Lemma replays_one mem c o c' : responds mem o c c' -> replays mem c [o] c'.
Proof. intros Ho. apply (replays_snoc mem c [] o c); [constructor|done]. Qed.

Lemma replays_app mem c l1 c1 l2 c2 : replays mem c l1 c1 -> replays mem c1 l2 c2 -> replays mem c (l1 ++ l2) c2.
Proof.
  intros Hl1 Hl2. induction Hl2 as [|log o c2 c3 _ IH Ho]; [by rewrite app_nil_r|]. rewrite app_assoc. by econstructor.
Qed.

(** A part of the replay. *)
Lemma replays_take mem c log c' i o : replays mem c log c' -> log !! i = Some o ->
  exists c1 c2, replays mem c (take i log) c1 /\ responds mem o c1 c2.
Proof.
  intros Hl. revert i. induction Hl as [|log o' c1 c2 Hl IH Ho]; intros i Hi; [done|].
  apply lookup_app_Some in Hi as [Hi|[Hge Hi]].
  - rewrite take_app_le by (apply lookup_lt_Some in Hi; lia). by apply IH.
  - apply list_lookup_singleton_Some in Hi as [Hi <-]. rewrite take_app_length' by lia. by exists c1, c2.
Qed.
End Replay.

(** ** The emulation is a replay of the record *)

(** Clients that never refuse. *)
Class CallbacksAccept (C M : Type) `{EmulateCallbacks C M} := {
  OnIbStart_accepts submit ix info type c ok c' : OnIbStart submit ix info type c = Done (ok, c') -> ok = true;
  OnIbEnd_accepts submit ix info c ok c' : OnIbEnd submit ix info c = Done (ok, c') -> ok = true;
  OnPacket_accepts submit ix va header c mem ok c' mem' :
    OnPacket submit ix va header c mem = Done (ok, c', mem') -> ok = true
}.

#[global] Instance recording_laws {M} `{MemoryLaws M} : CallbackLaws (list occurrence) M.
Proof. split; [done|done|]. intros submit ix va header c mem Hm _ _. by apply same_view_refl. Qed.

Section Traced.
Context `{AdrenoPm4} `{!AdrenoSizes} {C M : Type} `{CallbackLaws C M} `{!CallbacksAccept C M}.

(** [r] from [c] is a replay of what [rt] adds to the record [log]. *)
Definition traced (mem : M) (c : C) (log : list occurrence) (r : outcome (bool * C * M))
    (rt : outcome (bool * list occurrence * M)) : Prop :=
  match r with
  | Done (ok, c', mem') => same_view mem mem' /\
      exists l memt, rt = Done (ok, log ++ l, memt) /\ same_view mem memt /\ replays mem c l c'
  | _ => True
  end.
(* ===== verification/EmulateMasks.v ===== *)
(** * EmulateMasks: the enable masks during the emulation

    [EmulateCallbacksBase] pushes the enable mask of an IB when it starts and pops
    one when it ends. This is balanced as long as there are no chains. *)

From S2P Require Import Prelude Wire Memory Pm4 StateTracker Emulate Traversal EmulateSteps EmulateRefine EmulateEnds.

#[local] Open Scope Z_scope.

Definition same_masks (t t' : EmulateStateTracker) : Prop :=
  m_enable_mask t' = m_enable_mask t /\ m_enable_mask_stack t' = m_enable_mask_stack t.

Lemma same_masks_trans t1 t2 t3 : same_masks t1 t2 -> same_masks t2 t3 -> same_masks t1 t3.
Proof. unfold same_masks. intros [-> ->]. done. Qed.

Section Callbacks.
Context `{AdrenoPm4} {M : Type} `{IMemoryManager M}.

(** A class that adds nothing to [EmulateCallbacksBase]. *)
Definition base_callbacks : EmulateCallbacks EmulateStateTracker M := {|
  OnIbStart := base_OnIbStart;
  OnIbEnd := base_OnIbEnd;
  OnPacket := base_OnPacket;
  OnSubmitStart _ _ t := t;
  OnSubmitEnd _ _ t := t
|}.

(** One that also refuses chains. *)
Definition chainless_callbacks : EmulateCallbacks EmulateStateTracker M := {|
  OnIbStart := base_OnIbStart;
  OnIbEnd := base_OnIbEnd;
  OnPacket submit ix va header t mem :=
    if is_packet header CP_INDIRECT_BUFFER_CHAIN then Done (false, t, mem)
    else base_OnPacket submit ix va header t mem;
  OnSubmitStart _ _ t := t;
  OnSubmitEnd _ _ t := t
|}.

(** ** Packets keep the masks *)

Lemma SetReg_masks o v t t' : SetReg o v t = Done t' -> same_masks t t'.
Proof.
  unfold SetReg. generalize (seq 0 kShaderEnableBitCount). intros passes. revert t.
  induction passes as [|i passes IH]; intros t; cbn [set_reg_loop]; [by intros [= <-]|].
  destruct (negb _); [|apply IH]. unfold set_reg_at. destruct (in_regs o); [|done]. cbn [mbind outcome_bind].
  intros E%IH. exact E.
Qed.

Lemma set_reg_dwords_masks n i submit va offset t (mem : M) t' mem' :
  set_reg_dwords n i submit va offset t mem = Done (t', mem') -> same_masks t t'.
Proof.
  revert i t mem. induction n as [|n IH]; intros i t mem; cbn [set_reg_dwords]; [by intros [= <- _]|].
  destruct (retrieve_dword _ _ _) as [v mem1]. destruct (SetReg _ v t) as [t1| |] eqn:E; [|done|done].
  intros E2%IH. by eapply same_masks_trans; [eapply SetReg_masks|].
Qed.

Lemma type4_loop_masks fuel submit va header off dword t (mem : M) t' mem' :
  type4_loop fuel submit va header off dword t mem = Done (t', mem') -> same_masks t t'.
Proof.
  revert off dword t mem. induction fuel as [|fuel IH]; intros off dword t mem; cbn [type4_loop];
    destruct (dword <? type4_count header); try done; try by intros [= <- _].
  destruct (set_reg_dwords _ _ _ _ _ _ _) as [[t1 mem1]| |] eqn:E; [|done|done].
  intros E2%IH. by eapply same_masks_trans; [eapply set_reg_dwords_masks|].
Qed.

Lemma reg_bunch_masks fuel submit va count dword t (mem : M) t' mem' :
  reg_bunch_loop fuel submit va count dword t mem = Done (t', mem') -> same_masks t t'.
Proof.
  revert dword t mem. induction fuel as [|fuel IH]; intros dword t mem; cbn [reg_bunch_loop];
    destruct (dword <? count); try done; try by intros [= <- _].
  destruct (retrieve_pair _ _ _) as [[[o v] mem1]| |]; [|done|done]. cbn [mbind outcome_bind].
  destruct (SetReg o v t) as [t1| |] eqn:E; [|done|done]. apply SetReg_masks in E. cbn [mbind outcome_bind].
  destruct (is_64_bit o); [|intros E2%IH; by eapply same_masks_trans].
  destruct (retrieve_pair _ _ _) as [[[o' v'] mem2]| |]; [|done|done]. cbn [mbind outcome_bind].
  destruct (o' =? wrap 32 (o + 1)); [|intros E2%IH; by eapply same_masks_trans].
  destruct (SetReg o' v' t1) as [t2| |] eqn:E'; [|done|done]. apply SetReg_masks in E'. cbn [mbind outcome_bind].
  intros E2%IH. by eapply same_masks_trans; [|eapply same_masks_trans].
Qed.

Lemma Tracker_OnPacket_masks submit va header t (mem : M) ok t' mem' :
  Tracker_OnPacket submit va header t mem = Done (ok, t', mem') -> same_masks t t'.
Proof.
  unfold Tracker_OnPacket, OnMarker.
  destruct (is_packet header CP_SET_MARKER).
  1: destruct (retrieve _ _ _ _ _) as [[packet mem1]| |]; [|done|done].
  all: cbn [mbind outcome_bind].
  1: set (t1 := apply_marker _ t); assert (same_masks t t1) as Ht1 by (unfold t1, apply_marker; by repeat case_match).
  2: set (t1 := t); set (mem1 := mem); assert (same_masks t t1) as Ht1 by done.
  all: destruct (is_packet header CP_CONTEXT_REG_BUNCH); [|destruct (header_type header =? 4)].
  all: try (destruct (reg_bunch_loop _ _ _ _ _ t1 mem1) as [[t2 mem2]| |] eqn:E; [|done|done];
            intros [= _ <- _]; apply reg_bunch_masks in E; by eapply same_masks_trans).
  all: try (destruct (type4_loop _ _ _ _ _ _ t1 mem1) as [[t2 mem2]| |] eqn:E; [|done|done];
            intros [= _ <- _]; apply type4_loop_masks in E; by eapply same_masks_trans).
  all: by intros [= _ <- _].
Qed.
End Callbacks.

(** ** Chain-free submits *)

Section Balance.
Context `{AdrenoPm4} `{!AdrenoSizes} {M : Type} `{MemoryLaws M}.
#[local] Existing Instance chainless_callbacks.

#[local] Instance chainless_laws : CallbackLaws EmulateStateTracker M.
Proof.
  split.
  - done.
  - intros submit ix info t. cbn. unfold base_OnIbEnd. by destruct (PopEnableMask t).
  - intros submit ix va header t mem Hm Hva Hend. cbn [OnPacket chainless_callbacks].
    destruct (is_packet header CP_INDIRECT_BUFFER_CHAIN); [by apply same_view_refl|].
    apply (Tracker_OnPacket_ends submit va header t mem Hm Hva Hend).
Qed.

(** The masks of the tracker: after an IB has ended, what was below it. *)
Definition below (t t' : EmulateStateTracker) : Prop :=
  m_enable_mask_stack t = m_enable_mask_stack t' ++ [m_enable_mask t'].

Lemma below_masks t1 t2 t3 : same_masks t1 t2 -> below t2 t3 -> below t1 t3.
Proof. unfold same_masks, below. intros [_ <-]. done. Qed.

Lemma and_then_true (r : outcome (bool * EmulateStateTracker * M)) k t' mem' :
  and_then r k = Done (true, t', mem') -> exists c mem, r = Done (true, c, mem) /\ k c mem = Done (true, t', mem').
Proof. unfold and_then. destruct r as [[[[] c] mem]| |]; cbn [mbind outcome_bind]; try done. intros Hk. by exists c, mem. Qed.

Lemma OnPacket_chainless submit ix va header t (mem : M) t' mem' :
  OnPacket submit ix va header t mem = Done (true, t', mem') ->
  is_packet header CP_INDIRECT_BUFFER_CHAIN = false /\ same_masks t t'.
Proof.
  cbn [OnPacket chainless_callbacks]. destruct (is_packet header CP_INDIRECT_BUFFER_CHAIN); [done|].
  intros E. split; [done|]. by eapply Tracker_OnPacket_masks.
Qed.

Lemma run_ibs_masks (run : Z -> nat -> code -> EmulateStateTracker -> M -> outcome (bool * EmulateStateTracker * M))
    submit ix level position qs t mem t' mem' :
  (forall ix level k t mem t' mem', run ix level k t mem = Done (true, t', mem') -> below t t') ->
  run_ibs run submit ix level position qs t mem = Done (true, t', mem') -> same_masks t t'.
Proof.
  intros Hrun. revert ix position t mem. induction qs as [|q qs IH]; intros ix position t mem; cbn [run_ibs];
    [by intros [= <- _]|].
  destruct (_ <? _)%nat; [|done]. intros (t1 & mem1 & E1 & E)%and_then_true.
  cbn [with_mem OnIbStart chainless_callbacks base_OnIbStart mbind outcome_bind] in E1. injection E1 as <- <-.
  apply and_then_true in E as (t2 & mem2 & E2 & E). apply Hrun in E2. apply IH in E.
  eapply same_masks_trans; [|exact E]. unfold below in E2. cbn [info_enable_mask code_start PushEnableMask set_masks m_enable_mask_stack] in E2.
  apply app_inj_tail in E2 as [E2 E2']. by split.
Qed.

Lemma run_code_masks fuel submit ix level k t mem t' mem' :
  run_code fuel submit ix level k t mem = Done (true, t', mem') -> below t t'.
Proof.
  revert ix level k t mem t' mem'. induction fuel as [|fuel IH]; intros ix level k t mem t' mem'; cbn [run_code]; [done|].
  destruct (code_ended k).
  { unfold with_mem. cbn [OnIbEnd chainless_callbacks]. unfold base_OnIbEnd, PopEnableMask.
    destruct (last (m_enable_mask_stack t)) as [m|] eqn:El; cbn [mbind option_bind outcome_bind]; [|done].
    intros [= <- _]. unfold below. cbn [set_masks m_enable_mask m_enable_mask_stack].
    apply last_Some in El as [st E]. rewrite E. by rewrite removelast_last. }
  destruct (retrieve_dword submit (code_va k) mem) as [header mem1]. destruct (negb (header_ok header)); [done|].
  intros (t1 & mem2 & E1 & E)%and_then_true. apply OnPacket_chainless in E1 as [Hnc Hm].
  eapply below_masks; [exact Hm|]. clear Hm. unfold after_packet in E.
  destruct (decode fuel submit (code_va k) header mem2) as [[d mem3]| |] eqn:Ed; [|done|done].
  cbn [mbind outcome_bind] in E. cbv zeta in E. destruct (_ <? _)%nat; [done|].
  destruct (chain_of (nonempty_ibs (d_ibs d))) as [q|] eqn:Hc.
  - destruct (decoded_chain _ _ _ _ _ _ _ _ Ed Hc) as (_ & _ & _ & Hp). congruence.
  - apply and_then_true in E as (t2 & mem4 & E2 & E). apply run_ibs_masks in E2; [|apply IH].
    eapply below_masks; [exact E2|]. by apply IH in E.
Qed.

(** Enable masks. A well-formed submit without chains leaves the enable mask
    and the stack of masks as it found them, if it is emulated to its end: every
    IB's mask is in force exactly while the IB and those it calls are emulated.
    (That the callbacks refuse chains is how "without chains" is said.) *)
Theorem masks_balanced bound R submit ibs (t : EmulateStateTracker) (mem : M) :
  mem_good mem -> 0 <= R -> submit_good bound R submit ibs mem ->
  exists enough r, r <> OutOfFuel /\
    (forall fuel, (enough <= fuel)%nat -> ExecuteSubmit fuel submit ibs t mem = r) /\
    (forall t' mem', r = Done (true, t', mem') ->
       m_enable_mask t' = m_enable_mask t /\ m_enable_mask_stack t' = m_enable_mask_stack t).
Proof.
  intros Hm HR Hg. pose proof (run_submit_ends bound R submit ibs t mem mem (same_view_refl mem Hm) HR Hg) as Hn.
  set (n := submit_fuel bound R) in *. clearbody n.
  assert (run_submit n submit ibs t mem <> OutOfFuel) as Hne by (intros E; by rewrite E in Hn).
  destruct (ExecuteSubmit_run n submit ibs t mem) as [j Hj]. exists (j + n)%nat, (run_submit n submit ibs t mem).
  split; [done|]. split.
  - intros fuel Hf. replace fuel with (j + (fuel - j))%nat by lia. apply Hj; [lia|done].
  - intros t' mem' E. unfold run_submit in E. destruct (_ <? _)%nat; [done|].
    apply run_ibs_masks in E; [exact E|]. intros. by eapply run_code_masks.
Qed.
End Balance.

(** An IB that binds a group for the binning pass and then sets a register. *)
Definition test_groups : MemoryManager :=
  test_memory_of
    [(4096, [make_type7 0x43 3; 1 + 2 ^ 20; 8192; 0; make_type4 0x8000 1; 5]); (8192, [nop_packet])].
Definition test_groups_submit : list IndirectBufferInfo := [mkIbInfo 4096 6 1 7 false].
Definition test_groups_positions : list (Z * Z * Z) :=
  [(0, 4096, 4120); (0, 4112, 4120); (0, 4120, 4120); (0, 8192, 8196); (0, 8196, 8196)].

Lemma test_groups_good : submit_good 0 0 0 test_groups_submit test_groups.
Proof.
  exists (listed test_groups_positions). split.
  - split.
    + intros r va e Hin. listed_cases Hin; unfold UINT64_MAX; lia.
    + intros r va e HP Hlt. cbv zeta. listed_cases HP; try lia; (split; [lia|]); intros _.
      * exists (mkDecoded 4112 true [mkQueued kDrawState 8192 1 false 1]). split; [vm_compute; reflexivity|].
        change (nonempty_ibs _) with [mkQueued kDrawState 8192 1 false 1]. goes_on. constructor; [|constructor].
        by apply (goes_by _ _ _ 0); [| |apply listed_in].
      * exists (mkDecoded 4120 false []). split; [vm_compute; reflexivity|]. goes_on. constructor.
      * exists (mkDecoded 8196 false []). split; [vm_compute; reflexivity|]. goes_on. constructor.
  - change (nonempty_ibs _) with [mkQueued kNormal 4096 6 false 7]. constructor; [|constructor].
    by apply (goes_by _ _ _ 0); [| |apply listed_in].
Qed.

Definition test_groups_end : outcome (bool * EmulateStateTracker * MemoryManager) :=
  @run_submit _ _ _ _ chainless_callbacks 20 0 test_groups_submit new_EmulateStateTracker test_groups.

Lemma masks_balanced_witness :
  mem_good test_groups /\ submit_good 0 0 0 test_groups_submit test_groups /\
  match test_groups_end with Done (ok, _, _) => ok = true | _ => False end /\
  exists enough r, r <> OutOfFuel /\
    (forall fuel, (enough <= fuel)%nat ->
       @ExecuteSubmit _ _ _ _ chainless_callbacks fuel 0 test_groups_submit new_EmulateStateTracker test_groups = r) /\
    (forall t' mem', r = Done (true, t', mem') -> m_enable_mask t' = 7 /\ m_enable_mask_stack t' = []).
Proof.
  assert (mem_good test_groups) as Hm by (apply (test_memory_of_ok 0); [lia|reflexivity]).
  split; [exact Hm|]. split; [exact test_groups_good|]. split; [vm_compute; reflexivity|].
  apply (masks_balanced 0 0 0 test_groups_submit new_EmulateStateTracker test_groups Hm); [lia|exact test_groups_good].
Defined.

____________

In the entries above, find the line holding "intros E2%IH. by eapply same_masks_trans; [|eapply" and the line holding "#[local] Existing Instance", then retype exactly those two lines and every line between them, and nothing else.

- SOLUTION FOR THIS EXERCISE
  intros E2%IH. by eapply same_masks_trans; [|eapply same_masks_trans].
Qed.

Lemma Tracker_OnPacket_masks submit va header t (mem : M) ok t' mem' :
  Tracker_OnPacket submit va header t mem = Done (ok, t', mem') -> same_masks t t'.
Proof.
  unfold Tracker_OnPacket, OnMarker.
  destruct (is_packet header CP_SET_MARKER).
  1: destruct (retrieve _ _ _ _ _) as [[packet mem1]| |]; [|done|done].
  all: cbn [mbind outcome_bind].
  1: set (t1 := apply_marker _ t); assert (same_masks t t1) as Ht1 by (unfold t1, apply_marker; by repeat case_match).
  2: set (t1 := t); set (mem1 := mem); assert (same_masks t t1) as Ht1 by done.
  all: destruct (is_packet header CP_CONTEXT_REG_BUNCH); [|destruct (header_type header =? 4)].
  all: try (destruct (reg_bunch_loop _ _ _ _ _ t1 mem1) as [[t2 mem2]| |] eqn:E; [|done|done];
            intros [= _ <- _]; apply reg_bunch_masks in E; by eapply same_masks_trans).
  all: try (destruct (type4_loop _ _ _ _ _ _ t1 mem1) as [[t2 mem2]| |] eqn:E; [|done|done];
            intros [= _ <- _]; apply type4_loop_masks in E; by eapply same_masks_trans).
  all: by intros [= _ <- _].
Qed.
End Callbacks.

(** ** Chain-free submits *)

Section Balance.
Context `{AdrenoPm4} `{!AdrenoSizes} {M : Type} `{MemoryLaws M}.
#[local] Existing Instance chainless_callbacks.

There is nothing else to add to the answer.